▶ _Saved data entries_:
--*--
(** * Scenario dashboards: filtering, summarising and threshold scanning

    A shallow embedding of the two Streamlit entry points of the repository,
    [streamlit_kpi_app.py] (the KPI dashboard over the pipeline's pickled
    dataset) and [app.py] (the synthetic-data dashboard).

    Conventions of the embedding.
    - A pandas float column is a column of exact rationals ([Q]); an order
      comparison of two floats is exact, so masks and first-row look-ups are
      the ones of the script.  Arithmetic ([x * 0.99], [x / 1e6], [x - c]) is
      the exact one, without binary rounding, but where the rounding of a
      float operation decides which rows a mask keeps or which digit a table
      shows: the weekly bounds [lo / 52] and [hi / 52], the weekly products
      by 52 and numpy's [round] to decimals go through [round_double], the
      rounding of binary64.
    - A missing value (NaN) only occurs in the marginal-ROAS columns, where
      the cell is an [option Q].  Every comparison with a missing cell is
      false, as in pandas.
    - An f-string that formats a number for display is not applied: a table
      row or a metric card holds the number that the script hands to the
      format.
    - A Streamlit call that draws in the main area appends one [element]
      to the page; [st.stop] and an uncaught exception end the run.  The
      widgets of the sidebar are the run's inputs ([controls]); of them the
      page keeps the slider, whose bounds the script computes.  Pictographs
      in labels are left out. *)

From Stdlib Require Import ZArith QArith Qround Qabs List String Bool Lia Lqa.
From Stdlib Require Import Sorted SetoidList.
Import ListNotations.

Local Open Scope Q_scope.

(** ** Numbers *)

Module Num.

(** [x < y] on floats, as a test. *)
Definition Qlt_bool (x y : Q) : bool :=
  (Qnum x * QDen y <? Qnum y * QDen x)%Z.

(** The integer literal [1_000_000] and its float [1e6]. *)
Definition million : Z := 1000000.
Definition mega : Q := inject_Z million.

(** [int(x)]: truncation towards zero. *)
Definition py_int (x : Q) : Z := (Qnum x ÷ Zpos (Qden x))%Z.

(** [rint]: the nearest integer, a tie going to the even one. *)
Definition rint (x : Q) : Z :=
  let f := Qfloor x in
  let twice := 2 * (x - inject_Z f) in
  if Qlt_bool twice 1 then f
  else if Qlt_bool 1 twice then (f + 1)%Z
  else if Z.even f then f else (f + 1)%Z.

(** [10 ** k] for a natural [k]. *)
Definition pow10 (k : nat) : Q := inject_Z (10 ^ Z.of_nat k).

(** [2 ** e] for an integer [e]. *)
Definition two_pow (e : Z) : Q := Qpower 2 e.

(** The binary64 float nearest to [x], a tie going to the even mantissa:
    [x] is scaled by a power of two into [2^52, 2^53), rounded with [rint]
    and scaled back.  Magnitudes are taken within the normal range of
    binary64 (no overflow to infinity, no subnormal). *)
Definition round_double (x : Q) : Q :=
  if Qeq_bool x 0 then 0
  else
    let a := Qabs x in
    let e0 := (Z.log2 (Qnum a) - Z.log2 (Zpos (Qden a)) - 52)%Z in
    let e := if Qlt_bool (a / two_pow e0) (two_pow 52) then (e0 - 1)%Z else e0 in
    let nearest := inject_Z (rint (a / two_pow e)) * two_pow e in
    Qred (if Qlt_bool x 0 then - nearest else nearest).

(** [x / y] and [x * y] on floats: the exact result, rounded once. *)
Definition fdiv (x y : Q) : Q := round_double (x / y).
Definition fmul (x y : Q) : Q := round_double (x * y).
--*--
▶ _Goal of the exercise_:
What lines above contain "that"? Copy them out.

▶ _Your response_:
    - An f-string that formats a number for display is not applied: a table
      row or a metric card holds the number that the script hands to the
    - A Streamlit call that draws in the main area appends one [element]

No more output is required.